Data items:

'''

(* ===== verification/Certificates.v ===== *)
(** * Certificates (controller_tls.go: ensureTLS)

    The cert-manager objects behind mTLS: unless the user names an issuer, a
    self-signed CA and an issuer for it, and one certificate that all components
    share.  [cert_manager] is the result of the probe for cert-manager's kinds,
    which runs once per process. *)
From S2P Require Import Prelude Prog CoreTypes ApiTypes Effects Machinery Sim Trace.
From S2P Require Import Cluster Upsert SecurityConfig Workloads.

Definition caSecretSuffix : string := "-ca".
Definition selfSignedIssuerSuffix : string := "-selfsigned".
Definition caIssuerSuffix : string := "-ca-issuer".
Definition serverCertSuffix : string := "-server".
Definition certManagerGroup : string := "cert-manager.io".

#[export] Program Instance owned_issuer : Owned KIssuer := {|
  with_meta meta o := {| iss_Meta := meta; iss_Spec := iss_Spec o |} |}.
Next Obligation. done. Qed.
#[export] Program Instance owned_certificate : Owned KCertificate := {|
  with_meta meta o := {| crt_Meta := meta; crt_Spec := crt_Spec o |} |}.
Next Obligation. done. Qed.

(** The probe: any error but a missing kind counts as available. *)
Definition probeCertManagerCRD : op bool :=
  do r <- kube (KList KCertificate None ∅);
  match r with
  | inr _ => Ret true
  | inl err => if IsNoMatchError err then Ret false else Ret true
  end.

Definition defaultIfEmpty (s d : string) : string := if bool_decide (s = "") then d else s.
Definition mergeStringMaps (dst src : gmap string string) : gmap string string := src ∪ dst.

Section tls.
Context `{Owners} (m : Seaweed).
Abbreviation name := (Name (sw_Meta m)).
Abbreviation ns := (Namespace (sw_Meta m)).

Definition issuerRefForServerCert : string * string * string :=
  match sw_TLS (sw_Spec m) ≫= tls_IssuerRef with
  | Some ref => (issuer_Name ref, defaultIfEmpty (issuer_Kind ref) "Issuer",
                 defaultIfEmpty (issuer_Group ref) certManagerGroup)
  | None => (name +:+ caIssuerSuffix, "Issuer", certManagerGroup)
  end.
Definition newIssuer (issuer : string) (spec : IssuerSpec) : Issuer :=
  {| iss_Meta := new_meta m issuer (labelsForCR m); iss_Spec := spec |}.
Definition newCertificate (certificate : string) (spec : CertificateSpec) : Certificate :=
  {| crt_Meta := new_meta m certificate (labelsForCR m); crt_Spec := spec |}.
Definition selfSignedIssuer : Issuer := newIssuer (name +:+ selfSignedIssuerSuffix) SelfSigned.
Definition caCertificate : Certificate :=
  newCertificate (name +:+ caSecretSuffix) {|
    crt_SecretName := name +:+ caSecretSuffix; crt_CommonName := name +:+ " SeaweedFS CA"; crt_IsCA := true;
    crt_DNSNames := []; crt_Usages := [];
    crt_IssuerRef := (name +:+ selfSignedIssuerSuffix, "Issuer", certManagerGroup);
    crt_PrivateKey := ("RSA", 2048%Z) |}.
Definition caIssuer : Issuer := newIssuer (name +:+ caIssuerSuffix) (CAIssuer (name +:+ caSecretSuffix)).
Definition peer_wildcard (suffix : string) : string :=
  "*." +:+ name +:+ suffix +:+ "." +:+ ns +:+ ".svc.cluster.local".
Definition serverDNSNames : list string :=
  ["localhost"; name +:+ "-master"; name +:+ "-master-peer"; name +:+ "-volume"; name +:+ "-volume-peer";
   name +:+ "-filer"; name +:+ "-filer-peer"; name +:+ "-admin"; name +:+ "-worker";
   peer_wildcard "-master-peer"; peer_wildcard "-volume-peer"; peer_wildcard "-filer-peer";
   "*." +:+ ns +:+ ".svc.cluster.local"].
Definition serverCertificate : Certificate :=
  newCertificate (name +:+ serverCertSuffix) {|
    crt_SecretName := TLSServerSecretName m; crt_CommonName := name +:+ ".seaweedfs"; crt_IsCA := false;
    crt_DNSNames := serverDNSNames;
    crt_Usages := ["digital signature"; "key encipherment"; "server auth"; "client auth"];
    crt_IssuerRef := issuerRefForServerCert; crt_PrivateKey := ("RSA", 2048%Z) |}.

(** [set_spec existing desired] replaces the spec.  The labels are added to, and an
    existing object is updated whether or not that changes it. *)
Definition applyUnstructured (k : Kind) `{Owned k} (set_spec : Obj k -> Obj k -> Obj k) (desired : Obj k)
    : op (option error) :=
  match set_owner m k desired with
  | inl err => Ret (Some err)
  | inr desired =>
      do r <- kube (KGet k (obj_key desired));
      match r with
      | inl err => if IsNotFound err then kube (KCreate k desired) else Ret (Some err)
      | inr existing =>
          let existing := set_spec existing desired in
          let meta := obj_meta existing in
          let labels := mergeStringMaps (Labels meta) (Labels (obj_meta desired)) in
          match set_owner m k (with_meta (set_meta labels (Annotations meta) meta) existing) with
          | inl err => Ret (Some err)
          | inr existing => kube (KUpdate k existing)
          end
      end
  end.
Definition apply_issuer (issuer : Issuer) : op (option outcome) :=
  do err <- applyUnstructured KIssuer
              (fun existing desired => {| iss_Meta := iss_Meta existing; iss_Spec := iss_Spec desired |}) issuer;
  Ret (ReconcileResult err).
Definition apply_certificate (certificate : Certificate) : op (option outcome) :=
  do err <- applyUnstructured KCertificate
              (fun existing desired => {| crt_Meta := crt_Meta existing; crt_Spec := crt_Spec desired |}) certificate;
  Ret (ReconcileResult err).
Definition ensureSelfSignedIssuer : op (option outcome) := apply_issuer selfSignedIssuer.
Definition ensureCACertificate : op (option outcome) := apply_certificate caCertificate.
Definition ensureCAIssuer : op (option outcome) := apply_issuer caIssuer.
Definition ensureServerCertificate : op (option outcome) := apply_certificate serverCertificate.
Definition own_issuer : bool := match sw_TLS (sw_Spec m) ≫= tls_IssuerRef with Some _ => false | None => true end.
Definition ensureTLS (cert_manager : bool) : op (option outcome) :=
  if negb (tlsEnabled m) then Ret None
  else if negb cert_manager then Ret None
  else
    (if own_issuer then ensureSelfSignedIssuer >>> ensureCACertificate >>> ensureCAIssuer else Ret None) >>>
    ensureServerCertificate.
End tls.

'''

Retype the entries. Every line must match exactly.

Answer for this exercise:
(* ===== verification/Certificates.v ===== *)
(** * Certificates (controller_tls.go: ensureTLS)

    The cert-manager objects behind mTLS: unless the user names an issuer, a
    self-signed CA and an issuer for it, and one certificate that all components
    share.  [cert_manager] is the result of the probe for cert-manager's kinds,
    which runs once per process. *)
From S2P Require Import Prelude Prog CoreTypes ApiTypes Effects Machinery Sim Trace.
From S2P Require Import Cluster Upsert SecurityConfig Workloads.

Definition caSecretSuffix : string := "-ca".
Definition selfSignedIssuerSuffix : string := "-selfsigned".
Definition caIssuerSuffix : string := "-ca-issuer".
Definition serverCertSuffix : string := "-server".
Definition certManagerGroup : string := "cert-manager.io".

#[export] Program Instance owned_issuer : Owned KIssuer := {|
  with_meta meta o := {| iss_Meta := meta; iss_Spec := iss_Spec o |} |}.
Next Obligation. done. Qed.
#[export] Program Instance owned_certificate : Owned KCertificate := {|
  with_meta meta o := {| crt_Meta := meta; crt_Spec := crt_Spec o |} |}.
Next Obligation. done. Qed.

(** The probe: any error but a missing kind counts as available. *)
Definition probeCertManagerCRD : op bool :=
  do r <- kube (KList KCertificate None ∅);
  match r with
  | inr _ => Ret true
  | inl err => if IsNoMatchError err then Ret false else Ret true
  end.

Definition defaultIfEmpty (s d : string) : string := if bool_decide (s = "") then d else s.
Definition mergeStringMaps (dst src : gmap string string) : gmap string string := src ∪ dst.

Section tls.
Context `{Owners} (m : Seaweed).
Abbreviation name := (Name (sw_Meta m)).
Abbreviation ns := (Namespace (sw_Meta m)).

Definition issuerRefForServerCert : string * string * string :=
  match sw_TLS (sw_Spec m) ≫= tls_IssuerRef with
  | Some ref => (issuer_Name ref, defaultIfEmpty (issuer_Kind ref) "Issuer",
                 defaultIfEmpty (issuer_Group ref) certManagerGroup)
  | None => (name +:+ caIssuerSuffix, "Issuer", certManagerGroup)
  end.
Definition newIssuer (issuer : string) (spec : IssuerSpec) : Issuer :=
  {| iss_Meta := new_meta m issuer (labelsForCR m); iss_Spec := spec |}.
Definition newCertificate (certificate : string) (spec : CertificateSpec) : Certificate :=
  {| crt_Meta := new_meta m certificate (labelsForCR m); crt_Spec := spec |}.
Definition selfSignedIssuer : Issuer := newIssuer (name +:+ selfSignedIssuerSuffix) SelfSigned.
Definition caCertificate : Certificate :=
  newCertificate (name +:+ caSecretSuffix) {|
    crt_SecretName := name +:+ caSecretSuffix; crt_CommonName := name +:+ " SeaweedFS CA"; crt_IsCA := true;
    crt_DNSNames := []; crt_Usages := [];
    crt_IssuerRef := (name +:+ selfSignedIssuerSuffix, "Issuer", certManagerGroup);
    crt_PrivateKey := ("RSA", 2048%Z) |}.
Definition caIssuer : Issuer := newIssuer (name +:+ caIssuerSuffix) (CAIssuer (name +:+ caSecretSuffix)).
Definition peer_wildcard (suffix : string) : string :=
  "*." +:+ name +:+ suffix +:+ "." +:+ ns +:+ ".svc.cluster.local".
Definition serverDNSNames : list string :=
  ["localhost"; name +:+ "-master"; name +:+ "-master-peer"; name +:+ "-volume"; name +:+ "-volume-peer";
   name +:+ "-filer"; name +:+ "-filer-peer"; name +:+ "-admin"; name +:+ "-worker";
   peer_wildcard "-master-peer"; peer_wildcard "-volume-peer"; peer_wildcard "-filer-peer";
   "*." +:+ ns +:+ ".svc.cluster.local"].
Definition serverCertificate : Certificate :=
  newCertificate (name +:+ serverCertSuffix) {|
    crt_SecretName := TLSServerSecretName m; crt_CommonName := name +:+ ".seaweedfs"; crt_IsCA := false;
    crt_DNSNames := serverDNSNames;
    crt_Usages := ["digital signature"; "key encipherment"; "server auth"; "client auth"];
    crt_IssuerRef := issuerRefForServerCert; crt_PrivateKey := ("RSA", 2048%Z) |}.

(** [set_spec existing desired] replaces the spec.  The labels are added to, and an
    existing object is updated whether or not that changes it. *)
Definition applyUnstructured (k : Kind) `{Owned k} (set_spec : Obj k -> Obj k -> Obj k) (desired : Obj k)
    : op (option error) :=
  match set_owner m k desired with
  | inl err => Ret (Some err)
  | inr desired =>
      do r <- kube (KGet k (obj_key desired));
      match r with
      | inl err => if IsNotFound err then kube (KCreate k desired) else Ret (Some err)
      | inr existing =>
          let existing := set_spec existing desired in
          let meta := obj_meta existing in
          let labels := mergeStringMaps (Labels meta) (Labels (obj_meta desired)) in
          match set_owner m k (with_meta (set_meta labels (Annotations meta) meta) existing) with
          | inl err => Ret (Some err)
          | inr existing => kube (KUpdate k existing)
          end
      end
  end.
Definition apply_issuer (issuer : Issuer) : op (option outcome) :=
  do err <- applyUnstructured KIssuer
              (fun existing desired => {| iss_Meta := iss_Meta existing; iss_Spec := iss_Spec desired |}) issuer;
  Ret (ReconcileResult err).
Definition apply_certificate (certificate : Certificate) : op (option outcome) :=
  do err <- applyUnstructured KCertificate
              (fun existing desired => {| crt_Meta := crt_Meta existing; crt_Spec := crt_Spec desired |}) certificate;
  Ret (ReconcileResult err).
Definition ensureSelfSignedIssuer : op (option outcome) := apply_issuer selfSignedIssuer.
Definition ensureCACertificate : op (option outcome) := apply_certificate caCertificate.
Definition ensureCAIssuer : op (option outcome) := apply_issuer caIssuer.
Definition ensureServerCertificate : op (option outcome) := apply_certificate serverCertificate.
Definition own_issuer : bool := match sw_TLS (sw_Spec m) ≫= tls_IssuerRef with Some _ => false | None => true end.
Definition ensureTLS (cert_manager : bool) : op (option outcome) :=
  if negb (tlsEnabled m) then Ret None
  else if negb cert_manager then Ret None
  else
    (if own_issuer then ensureSelfSignedIssuer >>> ensureCACertificate >>> ensureCAIssuer else Ret None) >>>
    ensureServerCertificate.
End tls.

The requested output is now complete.